Personal information
- Full name: Kur Gai Kur
- Date of birth: 20 February 2000 (age 26)
- Place of birth: Mombasa, Kenya
- Height: 1.88 m (6 ft 2 in)
- Position: Midfielder

Team information
- Current team: Preston Lions

Youth career
- 2008–2009: Modbury Vista
- 2009–2016: Skillaroos
- 2016–2020: Modbury

Senior career*
- Years: Team / Apps / (Gls)
- 2020: Modbury / 7 / (1)
- 2020–2021: Croydon Kings / 8 / (2)
- 2021–2022: Adelaide City / 32 / (16)
- 2022–2023: FK Novi Pazar / 0 / (0)
- 2023–2024: Brisbane Roar NPL / 5 / (1)
- 2024–2025: Avondale FC / 47 / (14)
- 2025–2026: Green Gully / 23 / (3)
- 2026–: Preston Lions / 0 / (0)

International career^{‡}
- 2023–: South Sudan / 1 / (0)

= Kur Kur =

South Sudanese association football player

Kur Gai Kur (born 20 February 2000) is a South Sudanese professional football player who plays as a midfielder for Preston Lions in the Australian Championship.

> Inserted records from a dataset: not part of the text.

(** * stremthru: the Usenet streaming engine, embedded and verified

    A shallow embedding of the streaming core of stremthru
    (packages [nzb], [usenet_pool] and [nzb_info]) together with the
    properties its specification states about it.

    Conventions of the embedding:
    - Go's [int64] and (64-bit) [int] are [Z] with the two's complement
      wrap-around written out ([Int64.wrap]);
    - Go's [float64] is IEEE 754 binary64, computed with the Standard
      Library's [SpecFloat] (round to nearest, ties to even);
    - Go strings are byte strings ([string]); the functions of package
      [strings] and the regular expressions are embedded for ASCII text;
    - a Go [map] is an stdpp [gmap]; its iteration order is arbitrary;
    - goroutines talking over channels are embedded by the sequence of
      values that crosses each channel. *)

From Stdlib Require Import ZArith List Bool Ascii String Lia Permutation Sorted SpecFloat.
From stdpp Require Import base gmap strings list sorting.

Local Open Scope string_scope.
Local Open Scope list_scope.
Local Open Scope Z_scope.

(** ** Machine integers *)

Module Int64.

Definition min_int : Z := - 2 ^ 63.
Definition max_int : Z := 2 ^ 63 - 1.

(** The value a 64-bit signed register holds after an operation whose
    mathematical result is [z]. *)
Definition wrap (z : Z) : Z := (z + 2 ^ 63) mod 2 ^ 64 - 2 ^ 63.

Definition add (a b : Z) : Z := wrap (a + b).
Definition sub (a b : Z) : Z := wrap (a - b).

Definition in_range (z : Z) : Prop := min_int <= z <= max_int.

End Int64.

(** ** Package nzb: the NZB document model *)

Module Nzb.

Record Segment := {
  Bytes : Z;
  Number : Z;
  MessageId : string;
}.

Record File := {
  Poster : string;
  Date : Z;
  Subject : string;
  Groups : list string;
  Segments : list Segment;
  name : string;
}.

Record NZB := {
  Files : list File;
}.

Definition Name (f : File) : string := name f.

Definition FileCount (n : NZB) : Z := Z.of_nat (length (Files n)).

Definition SegmentCount (f : File) : Z := Z.of_nat (length (Segments f)).

(** [File.Size]: the sum of the declared segment sizes, accumulated in an
    [int64].  The source memoises the sum in the private field
    [totalSize]; no other code writes that field, so the memo always
    holds this value. *)
Definition Size (f : File) : Z :=
  fold_left (fun acc s => Int64.add acc (Bytes s)) (Segments f) 0.

(** The loop of [NZB.GetLargestFileIdx], from file index [i] on. *)
Fixpoint largestFrom (skip : option (string -> bool)) (files : list File)
    (i largestIdx largestSize : Z) : Z :=
  match files with
  | [] => largestIdx
  | f :: rest =>
      if match skip with Some sk => sk (Name f) | None => false end
      then largestFrom skip rest (i + 1) largestIdx largestSize
      else
        let size := Size f in
        if largestSize <? size
        then largestFrom skip rest (i + 1) i size
        else largestFrom skip rest (i + 1) largestIdx largestSize
  end.

Definition GetLargestFileIdx (n : NZB) (skip : option (string -> bool)) : Z :=
  largestFrom skip (Files n) 0 (-1) 0.

(** [strings.TrimSpace] on the bytes of a string.  The white space of Go
    is that of [unicode.IsSpace]: tab, line feed, vertical tab, form
    feed, carriage return and space, of one byte each; U+0085 and U+00A0,
    of two bytes in UTF-8; U+1680, U+2000 to U+200A, U+2028, U+2029,
    U+202F, U+205F and U+3000, of three. *)
Definition isSpace (c : ascii) : bool :=
  let n := nat_of_ascii c in
  ((9 <=? n) && (n <=? 13))%nat || (n =? 32)%nat.

Definition isSpace2 (a b : ascii) : bool :=
  let a := nat_of_ascii a in
  let b := nat_of_ascii b in
  ((a =? 194) && ((b =? 133) || (b =? 160)))%nat.

Definition isSpace3 (a b c : ascii) : bool :=
  let a := nat_of_ascii a in
  let b := nat_of_ascii b in
  let c := nat_of_ascii c in
  (((a =? 225) && (b =? 154) && (c =? 128))
   || ((a =? 226) && (b =? 128)
       && (((128 <=? c) && (c <=? 138)) || (c =? 168) || (c =? 169) || (c =? 175)))
   || ((a =? 226) && (b =? 129) && (c =? 159))
   || ((a =? 227) && (b =? 128) && (c =? 128)))%nat.

(** The runes are decoded from the front: a byte that starts no white
    space ends the trimming. *)
Fixpoint trimLeft (s : list ascii) : list ascii :=
  match s with
  | [] => []
  | a :: rest =>
      if isSpace a then trimLeft rest
      else
        match rest with
        | b :: rest2 =>
            if isSpace2 a b then trimLeft rest2
            else
              match rest2 with
              | c :: rest3 => if isSpace3 a b c then trimLeft rest3 else s
              | [] => s
              end
        | [] => s
        end
  end.

(** The runes are decoded from the back, over the bytes in reverse. *)
Fixpoint trimRight (reversed : list ascii) : list ascii :=
  match reversed with
  | [] => []
  | a :: rest =>
      if isSpace a then trimRight rest
      else
        match rest with
        | b :: rest2 =>
            if isSpace2 b a then trimRight rest2
            else
              match rest2 with
              | c :: rest3 => if isSpace3 c b a then trimRight rest3 else reversed
              | [] => reversed
              end
        | [] => reversed
        end
  end.

Definition TrimSpace (s : string) : string :=
  string_of_list_ascii
    (rev (trimRight (rev (trimLeft (list_ascii_of_string s))))).

(** What one file adds to the running MD5 state in
    [HashByFileBoundarySegmentIds]: [segments[0]], then [segments[last]]
    when [last > 0]. *)
Definition boundaryWrites (f : File) : list string :=
  let segments := Segments f in
  match segments with
  | [] => []
  | first :: _ =>
      let last := (length segments - 1)%nat in
      TrimSpace (MessageId first) ::
      (if (0 <? last)%nat
       then match nth_error segments last with
            | Some s => [TrimSpace (MessageId s)]
            | None => []
            end
       else [])
  end.

(** Every [io.WriteString] into the hash, in order. *)
Definition hashWrites (n : NZB) : list string :=
  concat (map boundaryWrites (Files n)).

Definition written (ws : list string) : string :=
  fold_left String.append ws EmptyString.

Section Hash.

(** The digest of Go's [crypto/md5] over everything written, and
    [hex.EncodeToString]. *)
Variable md5_Sum : string -> string.
Variable hex_EncodeToString : string -> string.

Definition HashByFileBoundarySegmentIds (n : NZB) : string :=
  hex_EncodeToString (md5_Sum (written (hashWrites n))).

End Hash.

End Nzb.

(** ** Go values shared by the packages *)

Module Go.

(** An [error] value: [io.EOF], the error of a cancelled context, or an
    error made from a message ([errors.New], [fmt.Errorf]). *)
Inductive error :=
  | EOF
  | Canceled
  | Errorf (msg : string).

(** A [(T, error)] pair of which exactly one side is set. *)
Inductive result (A : Type) :=
  | Ok (a : A)
  | Err (e : error).

Arguments Ok {A} a.
Arguments Err {A} e.
(** * Ax benchmark replication loop: a shallow embedding of
      [ax/benchmark/benchmark.py] and the properties of its bookkeeping.

    Python values are modelled as follows.
    - [float] objective values: IEEE 754 binary64 numbers, as the kernel's
      primitive floats, with their rounding, infinities, NaN and signed
      zeros.
    - wall-clock readings, runtimes, costs and [float] parameter values:
      canonical rationals [Qc] (they are finite floats in the program; the
      rounding of clock and cost arithmetic is not modelled, and no
      arithmetic is done on parameter values).
    - [set[int]]: [gset nat]; [dict] used as a map: [gmap]; [dict] whose
      iteration order is observed: an association list in insertion order.
    - exceptions and logging: a small state-and-error monad [Prog] over a
      [World] that keeps logger levels and the calls made to collaborators. *)

From Stdlib Require Import QArith Qcanon Floats.
From stdpp Require Import gmap strings list fin_maps pretty.

Local Open Scope Qc_scope.

(** ** Numbers *)

Definition Qcleb (x y : Qc) : bool := Qle_bool x y.
Definition Qceqb (x y : Qc) : bool := Qeq_bool x y.

(** Python [float] is the primitive type [float]; its constants
    [float("inf")], [float("-inf")] and [float("nan")]. *)
Definition PosInf : float := infinity.
Definition NegInf : float := neg_infinity.
Definition NaN : float := nan.

(** [float(z)] for an integer below 2^63 in absolute value. *)
Definition of_Z (z : Z) : float :=
  match z with
  | Z0 => 0%float
  | Zpos _ => of_uint63 (Uint63.of_Z z)
  | Zneg p => (- of_uint63 (Uint63.of_Z (Zpos p)))%float
  end.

He has also been called up for the South Sudan national team.

==Club career==
Kur was born in a refugee camp in Kenya. At the age of two, together with his family he moved to Australia for a better life. He began his football career at Modbury Vista when he was a very young, before joining the Skillaroos program, until he turned 16. He then signed to Modbury before joining the Croydon Kings in 2020. He transferred to Adelaide City in 2021, where he began his senior career.

In 2022 Kur move to Europe at Serbia top flight team FK Novi Pazar and years later return to Australia join with Brisbane Roar NPL team.

==International career==
Kur made his debut with the South Sudan national team in a friendly match against the national team of Jordan, on January 31, 2022.